Americans’ expectations for inflation a year from now fell to the lowest level in two years — 4.1% but still high — even as those same households said they expected more challenging financial times looming ahead, a New York Fed report Monday said.
In its May Survey of Consumer Expectations report, the bank said that respondents project inflation a year from now to hit 4.1%, down from 4.4% in April. But it was a mixed bag on the price pressure front, as the expected level of inflation three years from now was seen at 3% in May, from April’s 2.9%, while inflation five years from now is projected to hit 2.7%, from the prior month’s 2.6%.
The survey found respondents expecting lower food, rent, medical and college costs over the next year, while the expected rise in home prices marked a fourth straight month of gains. The projected gain in gasoline prices held steady at 5.1% for May.

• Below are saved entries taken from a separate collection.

Lemma models_rmse_nonneg (dataPoints : list DataPoint) (meanTime : R) :
  forall m, In m (models_of dataPoints meanTime) -> 0 <= rmse m.
Proof.
  intros m Hm. simpl in Hm.
  destruct Hm as [<-|[<-|[<-|[<-|[<-|[]]]]]]; cbn [rmse];
    unfold getRegressionRMSE, calculateRMSE; apply sqrt_pos.
Qed.

Lemma js_round_le_100 (x : R) : x <= 100 -> js_round x <= 100.
Proof.
  intros Hx. unfold js_round.
  destruct (base_Int_part (x + / 2)) as [H1 _].
  assert (Hz : (Int_part (x + / 2) < 101)%Z) by (apply lt_IZR; lra).
  assert (Hz' : (Int_part (x + / 2) <= 100)%Z) by lia.
  apply IZR_le in Hz'. exact Hz'.
Qed.

Lemma valid_sizes_nonempty (dataPoints : list DataPoint) :
  valid_sizes dataPoints -> dataPoints <> [].
Proof. intros [Hl _] ->. simpl in Hl. lia. Qed.



Lemma standard_confidence_le_100 (models : list Model) (meanTime : R) (b : Model) :
  0 <= rmse b -> standard_confidence models meanTime b <= 100.
Proof.
  intros Hb. unfold standard_confidence. cbv zeta.
  assert (Hsig : 0 < (if Rlt_dec 0 meanTime then meanTime else 1)).
  { destruct (Rlt_dec 0 meanTime); lra. }
  assert (Hfq : Rmax 0 (1 - rmse b / (if Rlt_dec 0 meanTime then meanTime else 1) * 2) <= 1).
  { apply Rmax_lub; [lra|].
    assert (0 <= rmse b / (if Rlt_dec 0 meanTime then meanTime else 1)).
    { unfold Rdiv. apply Rmult_le_pos; [exact Hb|apply Rlt_le, Rinv_0_lt_compat, Hsig]. }
    lra. }
  assert (Hsep : forall o : option Model,
    match o with
    | Some sb => Rmin 1 ((rmse sb - rmse b) / js_or (rmse sb) 1)
    | None => 0
    end <= 1).
  { intros [sb|]; [apply Rmin_l|lra]. }
  match goal with |- (?f * _ + ?g * _) * _ <= _ =>
    change g with ((fun o : option Model => match o with
    | Some sb => Rmin 1 ((rmse sb - rmse b) / js_or (rmse sb) 1)
    | None => 0 end) (match sort_by rmse models with
    | s0 :: s1 :: _ => if same_model s0 b then Some s1 else Some s0
    | [s0] => if same_model s0 b then None else Some s0
    | [] => None end)) end.
  generalize (Hsep (match sort_by rmse models with
    | s0 :: s1 :: _ => if same_model s0 b then Some s1 else Some s0
    | [s0] => if same_model s0 b then None else Some s0
    | [] => None end)).
  cbv beta. lra.
Qed.

Lemma samples_three_valid_sizes : valid_sizes samples_three.
Proof.
  unfold samples_three. split; [simpl; lia|split; [repeat constructor; simpl; lia|]].
  simpl. repeat constructor; simpl; intuition discriminate.
Qed.

(** X4: on at least two samples of distinct positive sizes, the reported
    confidence is at most 100. *)
Theorem confidence_at_most_100 (dataPoints : list DataPoint) :
  valid_sizes dataPoints ->
  exists r, determineComplexity dataPoints = Ok r /\ confidence r <= 100.
Proof.
  intros Hv. pose proof (valid_sizes_nonempty _ Hv) as Hne.
  destruct (determineComplexity_cases _ Hne) as (mt & m0 & rest & Hm & Hs).
  rewrite (determineComplexity_unfold _ _ _ _ Hm Hs). cbv zeta.
  destruct (Rlt_dec mt (1 / 10000)); eexists; (split; [reflexivity|]); cbn [confidence].
  - rewrite (js_round_eq 95 95) by lra. lra.
  - apply js_round_le_100, standard_confidence_le_100.
    apply (models_rmse_nonneg dataPoints mt).
    apply (Permutation_in _ (sort_by_perm rmse _)). rewrite Hs. apply occam_scan_in.
Qed.

Lemma confidence_at_most_100_witness :
  valid_sizes samples_three /\
  exists r, determineComplexity samples_three = Ok r /\ confidence r <= 100.
Proof.
  split; [exact samples_three_valid_sizes|].
  exact (confidence_at_most_100 samples_three samples_three_valid_sizes).
Defined.


(** ** Further properties of the benchmarker *)

Open Scope Q_scope.

Section Effects.
Variable now_at : nat -> Q.
Variable raises_at : nat -> Input -> bool.
Variable P : Input -> Prop.

Lemma logs_only_ret {A} (a : A) : logs_only P (ret a).
Proof. intros s r s' H. injection H as _ <-. exists []. split; [reflexivity|constructor]. Qed.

The New York Fed report arrives just as central bankers are set to meet in a policy meeting that’s expected to see them bypass a rate rise for the first time since kicking off their aggressive tightening campaign in March of last year.
The Fed has been pushing rates up at a swift pace to counter some of the worst inflation readings in decades. The cumulative impact of the increases coupled with cooling price pressures and anxiety over what higher rates are doing to the financial system have pushed many central bankers toward holding off on a rate hikes when the Fed meeting concludes Wednesday. But many economists expect another rate rise or two as the year moves forward.
Declining near-term expected inflation levels take some pressure off the Fed to boost rates, given that officials have long held that where the public expects inflation to go in the future strongly influences where it stands now.
The New York Fed also found that last month survey respondents were a touch more gloomy about prospects for borrowing money. “Respondents’ views about future credit availability deteriorated slightly,” the report said, adding “the share of respondents expecting tighter credit conditions a year from now increased, while the share expecting looser credit conditions declined.”
The survey found households forecasting modestly better earnings and a small rise in projected future spending. Meanwhile, survey respondents cut back on expectations the unemployment rate will be higher a year from now and the probability of losing one’s job over the next year was seen at the lowest level since April 2022.